Privacy for sale: India is pushing for more data exploitation, not personal data protection

In India, the black market for people’s personal data is booming, putting Indians’ privacy at risk. Yet the government is persisting in pushing a standalone law on “non-personal” data instead of prioritising a meaningful personal data protection regime that would keep Indians safe. That’s especially troubling for people who are already targeted for data exploitation, abuse, and discrimination, such as women, journalists, activists, and human rights defenders. Access Now is providing input in the process, urging India’s Ministry of Electronics and Information Technology to redirect its efforts to ensure strong personal data protection laws are enacted and enforced.

Non-personal data has been defined as data that either does not relate to or identify a particular individual (such as weather data) or has been anonymised. The primary intent for a framework for regulating non-personal data is to enable the sharing of these data for the “public good” and allow businesses to use it to drive profits and innovation. Regulations related to people’s data must put people first, not businesses.

The Ministry of Electronics and Information Technology kicked off the process of developing the framework by forming a committee of experts under the chairmanship of Mr. Kris Gopalakrishnan. The committee published its initial report on 13 September 2020, seeking public comments. Our input at the time stressed the clear need to prioritise the creation, advancement, and actual implementation of a personal data protection framework that secures data protection for all Indians — not rushing ahead to open up new uses of data that could be risky in the absence of that foundational framework. 

After getting public feedback and suggestions, the expert committee published a revised report early in January 2021. While certain changes were made to the proposed non-personal data framework, there are many gaps remaining to ensure it protects the rights of the people in India. 

We submitted our follow-up comments to the Ministry on 31 January, underscoring that not only it is premature to advance a framework for non-personal data as a legislative priority at this time, it would raise significant issues that would impair the enactment, enforcement, and institutionalisation of data protection measures in India. The top priority and primary objective of the committee and Ministry should be to protect people’s personal data, not non-personal information. We therefore argue that the outcome of the committee’s work should be a set of recommendations and a rationale for the framework, which a data protection authority set up by a personal data protection law would then study. Proceeding with the standalone law on non-personal data ahead of time would only put long-term effective data protection governance in jeopardy. 

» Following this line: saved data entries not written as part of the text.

(** A step of a query is safe, or the request of the goroutine's remote panics. *)
Lemma query_outcome_safe q i out :
  query_safe (lq_state q) -> query_outcome q i = Some out ->
  match out with
  | Ret q' => query_safe (lq_state q') /\ lq_remotes q' = lq_remotes q
  | Panic p => exists r added m, lq_remotes q !! i = Some r /\ ask (lq_from q) (lq_through q) r added m = Panic p
  end.
Proof.
  destruct q as [from through remotes st]. intros [Hw (s0&inputs&Hs&Ha)]. unfold query_outcome.
  cbn [lq_from lq_through lq_remotes lq_state] in *. unfold query_step.
  destruct (remotes !! i) as [r|] eqn:Hr; [|done]. cbn [mbind option_bind].
  destruct (workers st !! i) as [g|] eqn:Hg; [|done]. cbn [mbind option_bind].
  pose proof (Forall_lookup_1 _ _ _ _ Hw Hg) as Hwg.
  destruct (Forall2_lookup_r _ _ _ _ _ Ha Hg) as (its&Hits&Hai).
  assert (i < length (workers st))%nat as Hlt by by eapply lookup_lt_Some.
  assert (live_view <$> workers st = FaninRace.goroutines (live_race st)) as Hlv by done.
  destruct g as [added [todo sl|l]|g|]; [| | |done].
  - destruct (matcher_step (shared_array st) (MAppending todo sl)) as [[arr g']|] eqn:Hm; [|done].
    cbn [mbind option_bind workers fst snd]. rewrite list_lookup_insert_eq by done. intros [= <-]. split; [|done].
    cbn [lq_state].
    assert ((forall h, written (shared_array st) h -> written arr h) /\ written arr (GMatching added g')) as [Hmono Hnew].
    { destruct todo as [|m todo]; cbn [matcher_step] in Hm.
      - injection Hm as <- <-. by split.
      - pose proof (append_written (shared_array st) sl m added todo Hwg) as Happ.
        destruct (append_matcher (shared_array st) sl m). injection Hm as <- <-. exact Happ. }
    split; cbn [shared_array workers].
    + apply Forall_insert; [|done]. eapply Forall_impl; [exact Hw|]. done.
    + exists s0, inputs. split; [|by eapply Forall2_insert_r]. unfold live_race. cbn [shared_map shared_heap workers].
      rewrite list_fmap_insert. cbn [live_view]. rewrite list_insert_id; [done|].
      by rewrite list_lookup_fmap, Hg.
  - assert (exists m, mapM id l = Some m) as [m Hml].
    { clear -Hwg. cbn [written] in Hwg. induction Hwg as [|x l [y ->] _ [m IH]]; [by exists []|].
      exists (y :: m). cbn. unfold id in *. by rewrite IH. }
    rewrite Hml. cbn [mbind option_bind workers]. rewrite list_lookup_insert_eq by done. unfold ask_panic. rewrite Hml.
    destruct (ask from through r added m) as [answer|p] eqn:Hask.
    + intros [= <-]. split; [|done]. cbn [lq_state]. split; cbn [shared_array workers].
      { by apply Forall_insert. }
      cbn [awaits] in Hai. subst its. exists s0, (<[i := answer]> inputs). split.
      * unfold live_race. cbn [shared_map shared_heap workers]. rewrite list_fmap_insert. cbn [live_view].
        exact (race_safe_answer _ _ _ i answer Hs Hits).
      * by apply Forall2_insert.
    + intros [= <-]. by exists r, added, m.
  - destruct (gstep (shared_map st) (shared_heap st) g) as [[[mp hp] g']|] eqn:Hst; [|done].
    cbn [mbind option_bind workers fst snd]. rewrite list_lookup_insert_eq by done.
    pose proof (race_safe_step _ _ _ i Hs) as Hs'. unfold schedule_step in Hs'.
    cbn [FaninRace.goroutines live_race fpToIt heap] in Hs'. rewrite list_lookup_fmap, Hg in Hs'.
    cbn [fmap option_fmap option_map live_view] in Hs'. rewrite Hst in Hs'.
    assert (g' <> GCrashed) as Hnc
      by (apply (safe_not_crashed _ _ _ i _ Hs'), list_lookup_insert_eq; by rewrite length_fmap).
    assert (query_safe (mkQueryState (shared_array st) mp hp (<[i:=GMerging g']> (workers st)))) as Hsafe.
    { split; cbn [shared_array workers]; [by apply Forall_insert|]. exists s0, inputs.
      split; [|by eapply Forall2_insert_r]. unfold live_race. cbn [shared_map shared_heap workers].
      by rewrite list_fmap_insert. }
    destruct g'; try done; by intros [= <-].
Qed.
Lemma prepareAll_ignores clock sk k items items' :
  Forall2 (λ d d', Draft.suitableProducers d = Draft.suitableProducers d'
                   ∧ Draft.retailer d = Draft.retailer d'
                   ∧ Draft.payload d = Draft.payload d') items items' →
  prepareAll' clock sk k items = prepareAll' clock sk k items'.
Proof.
  intros H. revert k. induction H as [|d d' l l' (Hs & Hr & Hp) _ IH]; intros k.
  - done.
  - simpl. fold prepare'. rewrite (prepare_ignores _ _ _ _ d d' Hs Hr Hp).
    destruct (prepare' k _ _ sk d'); [|done]. fold prepareAll'. by rewrite IH.
Qed.

(** X19.  What a caller puts in [dataset], [system] and [globalId] of the
    intelligences it submits has no effect at all: two batches that agree on
    the other fields give the same outcome and the same store. *)
Theorem addIntelligences_ignores_submitted_system clock items items' sk st :
  Forall2 (λ d d', Draft.suitableProducers d = Draft.suitableProducers d'
                   ∧ Draft.retailer d = Draft.retailer d'
                   ∧ Draft.payload d = Draft.payload d') items items' →
  addIntelligences' clock items sk st = addIntelligences' clock items' sk st.
Proof.
  intros H. unfold addIntelligences', addIntelligences. fold prepareAll'.
  by rewrite (prepareAll_ignores clock sk 0 items items' H).
Qed.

In addition to this top level concern, we also flag issues of concern in the revised report related to (a) restricting and minimising the use of data of users, rather than promoting its exploitation, (b) amendments needed to the structure of the non-personal data regulator, (c) the treatment of anonymised data as non-personal data, and (d) the role of data trustees — among other issues. 

Access Now continues to assist lawmakers across the globe in developing personal data protection frameworks that are modern and adhere to international standards for safeguarding human rights. This is all the more important during the COVID-19 pandemic, when governments are using health data to fight the spread of the disease. We stand ready to advise those preparing or revising personal data protection legislation in India.